═══ MATERIALS PROVIDED

(** What one poll cycle takes from outside: the GPIO line during each
    attempt, and the value of the volatile [g_terminate_thread] at each of
    its reads (another thread sets it): in the [for] condition before
    attempt [a], in the guard of the retry sleep after attempt [a], and in
    the condition of the interval wait at second [i]. *)
Record cycle_input : Type := mkCycle {
  line : nat -> nat -> Z;
  stop_before : nat -> bool;
  stop_after : nat -> bool;
  stop_wait : nat -> bool
}.

(** Line 128: the guard of the retry sleep after attempt [a]. *)
Definition retry_guard (ci : cycle_input) (a : nat) : bool :=
  (Z.of_nat a <? Z.of_nat MAX_READ_ATTEMPTS - 1) && negb (stop_after ci a).

(** Lines 106-131: the retry loop, [n] attempts left, at index [attempt].
    The condition reads the flag only when [attempt < MAX_READ_ATTEMPTS]. *)
Fixpoint retry_loop (ci : cycle_input) (n attempt : nat) (s : module_state)
  : option (module_state * list event) :=
  match n with
  | O => Some (s, [])
  | S n' =>
      if stop_before ci attempt then Some (s, [])
      else
        r <- dht22_read_single_attempt (line ci attempt) ;;
        if ret r =? 0 then
          Some (publish r s,
                [Attempt attempt (ret r);
                 Publish (temperature r) (humidity r);
                 Printf (temperature r) (humidity r)])
        else
          rest <- retry_loop ci n' (S attempt) s ;;
          Some (fst rest,
                Attempt attempt (ret r) ::
                if retry_guard ci attempt
                then Usleep 200000 :: snd rest
                else snd rest)
  end.

(** Lines 135-137: the poll interval, one second at a time. *)
Fixpoint interval_wait (ci : cycle_input) (n i : nat) : list event :=
  match n with
  | O => []
  | S n' =>
      if stop_wait ci i then []
      else Sleep 1 :: interval_wait ci n' (S i)
  end.

(** Lines 104-137: the body of the thread's [while] loop. *)
Definition poll_cycle (ci : cycle_input) (s : module_state)
  : option (module_state * list event) :=
  r <- retry_loop ci MAX_READ_ATTEMPTS 0 s ;;
  Some (fst r, snd r ++ interval_wait ci SENSOR_POLL_INTERVAL_SEC 0).

(** Lines 102-138: the thread's [while] loop, for as many cycles as the
    list gives; each comes with the value the loop condition reads. *)
Fixpoint dht22_polling_thread (cycles : list (bool * cycle_input))
  (s : module_state) : option (module_state * list event) :=
  match cycles with
  | [] => Some (s, [])
  | (stop, ci) :: cycles' =>
      if stop then Some (s, [])
      else
        r <- poll_cycle ci s ;;
        r' <- dht22_polling_thread cycles' (fst r) ;;
        Some (fst r', snd r ++ snd r')
  end.

(** ** The public API (lines 145-220) *)

(** [create_ok] tells whether [pthread_create] succeeds. *)
Definition dht22_start_polling (create_ok : bool) (gpioPin : Z)
  (s : module_state) : Z * module_state :=
  if negb (g_gpioPin s =? -1) then (0, s)
  else
    if create_ok then
      (0, mkState (g_temperature_c s) (g_humidity s) (g_data_available s)
                  gpioPin 0 (S (polling_threads s)))
    else
      (-1, mkState (g_temperature_c s) (g_humidity s) (g_data_available s)
                   (-1) 0 (polling_threads s)).

(** Lines 179-192; [initialise_result] is what [gpioInitialise] returns. *)
Definition dht22_init (initialise_result : Z) : Z :=
  if initialise_result <? 0 then -1 else 0.

(** [out] is what the caller's two cells hold before the call; the result
    is the return code and what they hold after it. *)
Definition dht22_get_last_valid_reading (s : module_state)
  (out : spec_float * spec_float) : Z * (spec_float * spec_float) :=
  if g_data_available s =? 0 then (1, out)
  else (0, (g_temperature_c s, g_humidity s)).

(** [join_result] is what [pthread_timedjoin_np] returns.  A joined thread
    has ended; a cancelled one is counted as ended too. *)
Definition dht22_terminate (join_result : Z) (s : module_state)
  : module_state * list event :=
  if negb (g_gpioPin s =? -1) then
    (mkState (g_temperature_c s) (g_humidity s) 0 (-1) 1
             (Nat.pred (polling_threads s)),
     (if join_result =? 0 then [] else [Cancel]) ++ [GpioTerminate])
  else (s, [GpioTerminate]).

(** ** Runs of the module

    The calls a client makes, interleaved with the poll cycles of the
    polling thread.  A cycle needs a polling thread. *)
Inductive call : Type :=
| Start (create_ok : bool) (gpioPin : Z)
| Cycle (ci : cycle_input)
| GetReading (out : spec_float * spec_float)
| Terminate (join_result : Z).

Definition step (c : call) (s : module_state) : option module_state :=
  match c with
  | Start create_ok gpioPin =>
      Some (snd (dht22_start_polling create_ok gpioPin s))
  | Cycle ci =>
      if (0 <? polling_threads s)%nat
      then option_map fst (poll_cycle ci s)
      else Some s
  | GetReading _ => Some s
  | Terminate join_result => Some (fst (dht22_terminate join_result s))
  end.

Fixpoint run (cs : list call) (s : module_state) : option module_state :=
  match cs with
  | [] => Some s
  | c :: cs' => s' <- step c s ;; run cs' s'
  end.

(** -1 is the module's mark for "no pin": a client starts a real pin. *)
Definition real_pin (c : call) : bool :=
  match c with
  | Start _ gpioPin => negb (gpioPin =? -1)
  | _ => true
  end.

(** Counting the events of a trace. *)
Definition is_attempt (e : event) : bool :=
  match e with Attempt _ _ => true | _ => false end.

Definition is_retry_sleep (e : event) : bool :=
  match e with Usleep _ => true | _ => false end.

Definition count_attempts (tr : list event) : nat :=
  length (filter is_attempt tr).

Definition count_retry_sleeps (tr : list event) : nat :=
  length (filter is_retry_sleep tr).

(** ** Scripted GPIO lines *)

Definition bits_of_byte (b : Z) : list bool :=
  map (fun k => Z.testbit b (Z.of_nat k)) [7; 6; 5; 4; 3; 2; 1; 0]%nat.

(** The pulse lengths of a DHT22 answer carrying the given bytes: the wait
    for the sensor, its 80/80 microsecond answer, then per bit a 50
    microsecond low and a high of 70 (one) or 24 (zero), and the final low. *)
Definition pulses_of_bytes (bs : list Z) : list nat :=
  [3; 80; 80]%nat
  ++ flat_map (fun b : bool => [50; if b then 70 else 24]%nat)
              (flat_map bits_of_byte bs)
  ++ [50%nat].

Definition sensor_line (bs : list Z) : nat -> Z :=
  line_of_pulses (pulses_of_bytes bs) PI_HIGH.

(** A line that never leaves the high level: no sensor answers. *)
Definition stuck_line : nat -> Z := fun _ => PI_HIGH.

(** A line that changes level at every pulse, without end. *)
Definition toggling_line : nat -> Z :=
  fun k => if Nat.even (k / 2) then PI_LOW else PI_HIGH.

Definition never : nat -> bool := fun _ => false.

(** The answer of a slower sensor carrying the same bytes: other
    handshake and low-pulse lengths, highs of 120 (one) or 10 (zero). *)
Definition slow_sensor_line (bs : list Z) : nat -> Z :=
  line_of_pulses
    ([7; 60; 90]%nat
     ++ flat_map (fun b : bool => [30; if b then 120 else 10]%nat)
                 (flat_map bits_of_byte bs)
     ++ [45%nat])
    PI_HIGH.

(** A cycle whose first two attempts get no answer and whose third reads
    65.2 percent and 34.9 degrees; the stop flag is seen set once, in the
    sleep guard after the second attempt. *)
Definition mixed_cycle : cycle_input :=
  mkCycle (fun a => if (a <? 2)%nat then stuck_line
                    else sensor_line [2; 140; 1; 93; 236])
          never (fun a => (a =? 1)%nat) never.

(** A cycle in which no sensor answers and the stop flag is seen set in
    the loop condition before the second attempt. *)
Definition cancelled_cycle : cycle_input :=
  mkCycle (fun _ => stuck_line) (fun a => (a =? 1)%nat) never never.

(** A cycle in which no sensor answers and nobody asks to stop. *)
Definition silent_cycle : cycle_input :=
  mkCycle (fun _ => stuck_line) never never never.

(** A cycle whose first attempt reads 65.2 percent and 34.9 degrees. *)
Definition good_cycle : cycle_input :=
  mkCycle (fun _ => sensor_line [2; 140; 1; 93; 236]) never never never.

(** A state in which a reading has been published. *)
Definition published_state : module_state :=
  mkState (frame_temperature 1 93) (frame_humidity 2 140) 1 4 0 1.

(** The module invariant of the runs that start real pins: without a pin
    there is no reading on offer and no polling thread; with one there is
    exactly one thread. *)
Definition consistent (s : module_state) : Prop :=
  (g_gpioPin s = -1 -> g_data_available s = 0 /\ polling_threads s = 0%nat)
  /\ (g_gpioPin s <> -1 -> polling_threads s = 1%nat).

(** What a failed attempt leaves: code 1, both outputs at 0. *)
Definition failure : attempt_result := mkAttempt 1 CFloat.zero CFloat.zero.

(** ** Measures of a capture and of a trace *)

(** The [gpioRead] calls a capture costs: a pulse of counter [c] takes
    [c + 1] reads in the [while] and one for [lastState]. *)
Definition pulse_reads (ps : list Z) : Z :=
  fold_right (fun c acc => c + 2 + acc) 0 ps.

Definition is_publish (e : event) : bool :=
  match e with Publish _ _ => true | _ => false end.

Definition is_sleep (e : event) : bool :=
  match e with Sleep _ => true | _ => false end.

Definition count_publishes (tr : list event) : nat :=
  length (filter is_publish tr).

Definition count_sleeps (tr : list event) : nat :=
  length (filter is_sleep tr).

(** The reading of the last [Publish] of a trace, if it has one. *)
Fixpoint last_publish (tr : list event)
  : option (spec_float * spec_float) :=
  match tr with
  | [] => None
  | e :: tr' =>
      match last_publish tr' with
      | Some th => Some th
      | None =>
          match e with
          | Publish t h => Some (t, h)
          | _ => None
          end
      end
  end.

(** The state with the reading [(t, h)] in the cache. *)
Definition with_reading (th : spec_float * spec_float) (s : module_state)
  : module_state :=
  mkState (fst th) (snd th) 1
          (g_gpioPin s) (g_terminate_thread s) (polling_threads s).

(** * Properties *)

(** ** Lemmas on bits and bytes *)

Lemma msb_value_snoc (bs : list bool) (b : bool) :
  msb_value (bs ++ [b]) = 2 * msb_value bs + Z.b2z b.
Proof. unfold msb_value. now rewrite fold_left_app. Qed.

Lemma msb_value_bound (bs : list bool) :
  0 <= msb_value bs < 2 ^ Z.of_nat (length bs).
Proof.
  induction bs as [|b bs IH] using rev_ind.
  - cbn. lia.
  - rewrite msb_value_snoc, length_app, Nat2Z.inj_add. cbn [length].
    rewrite Z.pow_add_r by lia. change (2 ^ Z.of_nat 1) with 2.
    destruct b; cbn [Z.b2z]; lia.
Qed.

Lemma byte_at_range (bits : list bool) (k : nat) : 0 <= byte_at bits k < 256.
Proof.
  unfold byte_at.
  pose proof (msb_value_bound (firstn 8 (skipn (8 * k) bits))) as H.
  assert (Hl : (length (firstn 8 (skipn (8 * k) bits)) <= 8)%nat)
    by (rewrite length_firstn; lia).
  assert (2 ^ Z.of_nat (length (firstn 8 (skipn (8 * k) bits))) <= 2 ^ 8)
    by (apply Z.pow_le_mono_r; lia).
  change (2 ^ 8) with 256 in *. lia.
Qed.

Lemma byte_at_snoc_full (bits : list bool) (b : bool) (k : nat) :
  (8 * k + 8 <= length bits)%nat ->
  byte_at (bits ++ [b]) k = byte_at bits k.
Proof.
  intros H. unfold byte_at. f_equal.
  rewrite skipn_app, firstn_app.
  assert (Hs : (8 <= length (skipn (8 * k) bits))%nat)
    by (rewrite length_skipn; lia).
  replace (8 - length (skipn (8 * k) bits))%nat with 0%nat by lia.
  cbn [firstn]. now rewrite app_nil_r.
Qed.

Lemma byte_at_snoc_empty (bits : list bool) (b : bool) (k : nat) :
  (length bits < 8 * k)%nat ->
  byte_at (bits ++ [b]) k = byte_at bits k.
Proof.
  intros H. unfold byte_at.
  rewrite !skipn_all2; [reflexivity | lia |].
  rewrite length_app. cbn [length]. lia.
Qed.

Lemma byte_at_snoc_current (bits : list bool) (b : bool) (k : nat) :
  (8 * k <= length bits < 8 * k + 8)%nat ->
  byte_at (bits ++ [b]) k = 2 * byte_at bits k + Z.b2z b.
Proof.
  intros H. unfold byte_at.
  rewrite skipn_app.
  replace (8 * k - length bits)%nat with 0%nat by lia. cbn [skipn].
  rewrite !firstn_all2.
  - apply msb_value_snoc.
  - rewrite length_skipn. lia.
  - rewrite length_app, length_skipn. cbn [length]. lia.
Qed.

Lemma land_double_1 (v : Z) : Z.land (2 * v) 1 = 0.
Proof.
  change 1 with (Z.ones 1). rewrite Z.land_ones by lia.
  change (2 ^ 1) with 2. replace (2 * v) with (v * 2) by lia.
  apply Z.mod_mul. lia.
Qed.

══════

= EXERCISE REQUIREMENTS =
When the line containing "Fixpoint retry_loop (ci" is reached, include it and stop. Until then, output each line of the entries exactly as given, starting from the first.

= TASK RESULT =
(** What one poll cycle takes from outside: the GPIO line during each
    attempt, and the value of the volatile [g_terminate_thread] at each of
    its reads (another thread sets it): in the [for] condition before
    attempt [a], in the guard of the retry sleep after attempt [a], and in
    the condition of the interval wait at second [i]. *)
Record cycle_input : Type := mkCycle {
  line : nat -> nat -> Z;
  stop_before : nat -> bool;
  stop_after : nat -> bool;
  stop_wait : nat -> bool
}.

(** Line 128: the guard of the retry sleep after attempt [a]. *)
Definition retry_guard (ci : cycle_input) (a : nat) : bool :=
  (Z.of_nat a <? Z.of_nat MAX_READ_ATTEMPTS - 1) && negb (stop_after ci a).

(** Lines 106-131: the retry loop, [n] attempts left, at index [attempt].
    The condition reads the flag only when [attempt < MAX_READ_ATTEMPTS]. *)
Fixpoint retry_loop (ci : cycle_input) (n attempt : nat) (s : module_state)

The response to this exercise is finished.